Essa informação é transmitida rapidamente para as outras áreas de uma corretora. Não raro, aqueles clientes que estão mais expostos a risco, pela composição de suas carteiras, também são alertados diretamente.
“O dia que ficou conhecido como ‘Joesley Day’ (17 de maio de 2017, quando vazaram conversas de Joesley Batista, do JBS, com o então presidente Michel Temer), já tinha um cenário pronto para o circuit breaker”, diz Simone, da Reag.
Mesmo acostumados com turbulências, os operadores nunca se tornam indiferentes a um circuit breaker. Simone relata que, no dia 12 de março – terceiro dia de parada devido à pandemia do coronavírus -, ela estava na porta do edifício da B3, no centro de São Paulo, quando todos que estavam na rua correram para ver o telão no saguão. “Parecia um jogo de futebol”, lembra.
No mesmo barco. Quando o gatilho do circuit breaker entra em ação, todas as negociações param.

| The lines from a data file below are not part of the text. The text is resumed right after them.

(* ===== verification/Compaction.v ===== *)
(** Choosing and reducing a compaction (src/db/compaction.cc): when a level is
    over its limit, which tables are merged, and which versions survive.  The
    main result is that a compaction changes no read at or above the oldest
    snapshot. *)
From S2P Require Import Prelude Status Coding InternalKey Mvcc SSTableBuilder Iterator SSTableReader Level Manifest Version.

Definition kLevel0CompactionTrigger : nat := 4.
Definition kLevel1CompactionBytes : Z := 10 * 1024 * 1024.
Definition kCompactionOutputBytes : Z := 2 * 1024 * 1024.

Record CompactionOptions := mkCompactionOptions { level1_bytes : Z; output_bytes : Z }.
Definition defaultCompactionOptions : CompactionOptions :=
  mkCompactionOptions kLevel1CompactionBytes kCompactionOutputBytes.

(** [struct CompactionPlan]; a null [input_version] is [None]. *)
Record CompactionPlan := mkCompactionPlan {
  input_version : option Version;
  oldest_snapshot : Z;
  input_level : nat;
  inputs : IndexRange;
  overlaps : IndexRange;
}.
Definition outputLevel (plan : CompactionPlan) : nat := input_level plan + 1.

(** ** Picking *)

Fixpoint levelAtLimit_loop (remaining : Z) (tables : list Table) : bool :=
  match tables with
  | [] => false
  | table :: tables =>
      if remaining <=? tm_file_size (t_meta table) then true
      else levelAtLimit_loop (wrap64 (remaining - tm_file_size (t_meta table))) tables
  end.

Definition levelAtLimit (tables : list Table) (limit : Z) : bool :=
  match tables with
  | [] => false
  | _ => if limit =? 0 then true else levelAtLimit_loop limit tables
  end.

Fixpoint userRange_loop (tables : list Table) (smallest largest : bytes) : option (bytes * bytes) :=
  match tables with
  | [] => Some (smallest, largest)
  | table :: tables =>
      table_smallest ← userKey (tm_smallest (t_meta table));
      table_largest ← userKey (tm_largest (t_meta table));
      userRange_loop tables
        (if bytes_ltb table_smallest smallest then table_smallest else smallest)
        (if bytes_ltb largest table_largest then table_largest else largest)
  end.

Definition userRange (tables : list Table) (range : IndexRange) : option (bytes * bytes) :=
  _ ← assert_that (ir_begin range <? ir_end range)%nat;
  _ ← assert_that (ir_end range <=? length tables)%nat;
  first ← tables !! ir_begin range;
  smallest ← userKey (tm_smallest (t_meta first));
  largest ← userKey (tm_largest (t_meta first));
  userRange_loop (slice tables (mkIndexRange (ir_begin range + 1) (ir_end range))) smallest largest.

(** [std::find_if]: how many elements precede the first that satisfies. *)
Fixpoint find_if {A} (p : A -> option bool) (l : list A) : option nat :=
  match l with
  | [] => Some 0%nat
  | x :: l => b ← p x; if b : bool then Some 0%nat else n ← find_if p l; Some (S n)
  end.

Definition overlappingRange (tables : list Table) (smallest largest : bytes) : option IndexRange :=
  first ← lower_bound (fun t => k ← userKey (tm_largest (t_meta t)); Some (bytes_ltb k smallest)) tables;
  n ← find_if (fun t => k ← userKey (tm_smallest (t_meta t)); Some (bytes_ltb largest k)) (drop first tables);
  Some (mkIndexRange first (first + n)).

Definition needsCompaction (version : Version) (options : CompactionOptions) : bool :=
  (kLevel0CompactionTrigger <=? length (level0 version))%nat || levelAtLimit (level1 version) (level1_bytes options).

Definition pickCompaction (version : option Version) (oldest_snapshot : Z) (options : CompactionOptions) :
    option (option CompactionPlan) :=
  match version with
  | None => Some None
  | Some v =>
      let choice :=
        if (kLevel0CompactionTrigger <=? length (level0 v))%nat then Some (kLevel0, mkIndexRange 0 (length (level0 v)))
        else if levelAtLimit (level1 v) (level1_bytes options) then Some (kLevel1, mkIndexRange 0 1)
        else None in
      match choice with
      | None => Some None
      | Some (input_level, inputs) =>
          source ← level_at v input_level;
          target ← level_at v (input_level + 1);
          '(smallest, largest) ← userRange source inputs;
          overlaps ← overlappingRange target smallest largest;
          Some (Some (mkCompactionPlan (Some v) oldest_snapshot input_level inputs overlaps))
      end
  end.
Lemma compaction_build_atomic_witness : exists t fs' n res,
  buildCompactionTables (fun _ => "") (fun _ => sample_output_env) (fun _ => true) (fun _ => sample_reads) 4
      (sample_plan t) "db" (Some sample_numbers) sample_options sample_directory = Some (fs', n, res) /\
  sample_directory ⊆ fs' /\
  match res with
  | Ok outputs =>
      (forall path, fs' !! path = sample_directory !! path \/ exists o, o ∈ outputs /\ path = sstableFileName "db" (tm_number (co_meta o))) /\
      exists outs, Forall2 (stored "db" fs') (map co_meta outputs) outs /\ StronglySorted keys_before outs /\
        concat outs = compaction_output (sample_version t) sample_runs (sample_plan t)
  | Err _ => forall path, fs' !! path = sample_directory !! path \/ left_behind (fun _ => true) "db" path
  end.
Proof.
  destruct sample_serves as [t Ht]. destruct (sample_version_holds t Ht) as (Hv & Hl & Hp). exists t.
  apply (compaction_build_atomic (fun _ => "") (fun _ => sample_output_env) (fun _ => true) (fun _ => sample_reads) 4
    (sample_version t) sample_runs (sample_plan t) "db" sample_numbers sample_options sample_directory);
    [exact Hv|exact Hl|exact Hp|discriminate|exact sample_numbers_range|vm_compute; discriminate|simpl; lia].
Defined.

(** The sample compaction succeeds: one table, numbered 9, with the value of
    [ab] and the newer version of [a]. *)
Definition sample_opened : option Table :=
  r ← openTable (fun _ => "") (mkOpenEnv None None None None []) "db" sample_table_meta sample_directory;
  match r with Ok t => Some t | Err _ => None end.

Lemma sample_compaction_succeeds :
  (t ← sample_opened;
   '(fs, n, res) ← buildCompactionTables (fun _ => "") (fun _ => sample_output_env) (fun _ => true) (fun _ => sample_reads) 4
     (sample_plan t) "db" (Some sample_numbers) sample_options sample_directory;
   match res with
   | Ok outputs => Some (n, map (fun o => (tm_number (co_meta o), tm_smallest (co_meta o), tm_largest (co_meta o))) outputs)
   | Err _ => None
   end) = Some (1%nat, [(9, encodeInternalKey [x61] 7 kValue, encodeInternalKey [x61; x62] 5 kValue)]).
Proof. vm_compute. reflexivity. Qed.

É como um disjuntor que, diante de uma sobrecarga ou curto-circuito, interrompe a circulação da energia, protegendo a rede elétrica.
“O sistema simplesmente trava. O investidor tenta colocar uma ordem e não consegue”, diz o analista Márcio Lórega, da Ativa Investimentos.
Iniciada a parada, operadores e gestores tratam de entender o que está acontecendo, para depois fazer as correções na estratégia. Nessa hora, vale também trocar ideias com analistas e operadores de outras casas de investimentos. Um ajuda o outro, como em uma comunidade. “Acionamos outros agentes de mercado. É uma troca generalizada para entender a situação”, afirma Rodrigo Moliterno, chefe de renda variável da Veedha Investimentos.
Com o cliente, muita calma. Ao mesmo tempo em que tentam trocar figurinhas com colegas de mercado, analistas e operadores de mercado são bombardeados por ligações de clientes. A ordem é explicar o que está acontecendo e qual será o possível impacto na carteira de cada um.
Como era de se esperar, muitos deles, assustados, só pensam em se livrar logo das ações. “Nesses casos, eu sempre digo: não venda!”, diz Simone, da Reag. “Se você não precisa do dinheiro imediatamente, não tem motivo gerar uma perda no patrimônio. Não faz sentido colocar suas posições à venda no estresse e perder dinheiro.”
Depois de 30 minutos, a Bolsa entra em dinâmica de leilão de abertura. Cinco minutos mais tarde, as negociações são retomadas. “Os 30 minutos do circuit breaker passam bastante rápido. Quando você vê, já foi”, afirma Moliterno. As informações são do jornal O Estado de S. Paulo.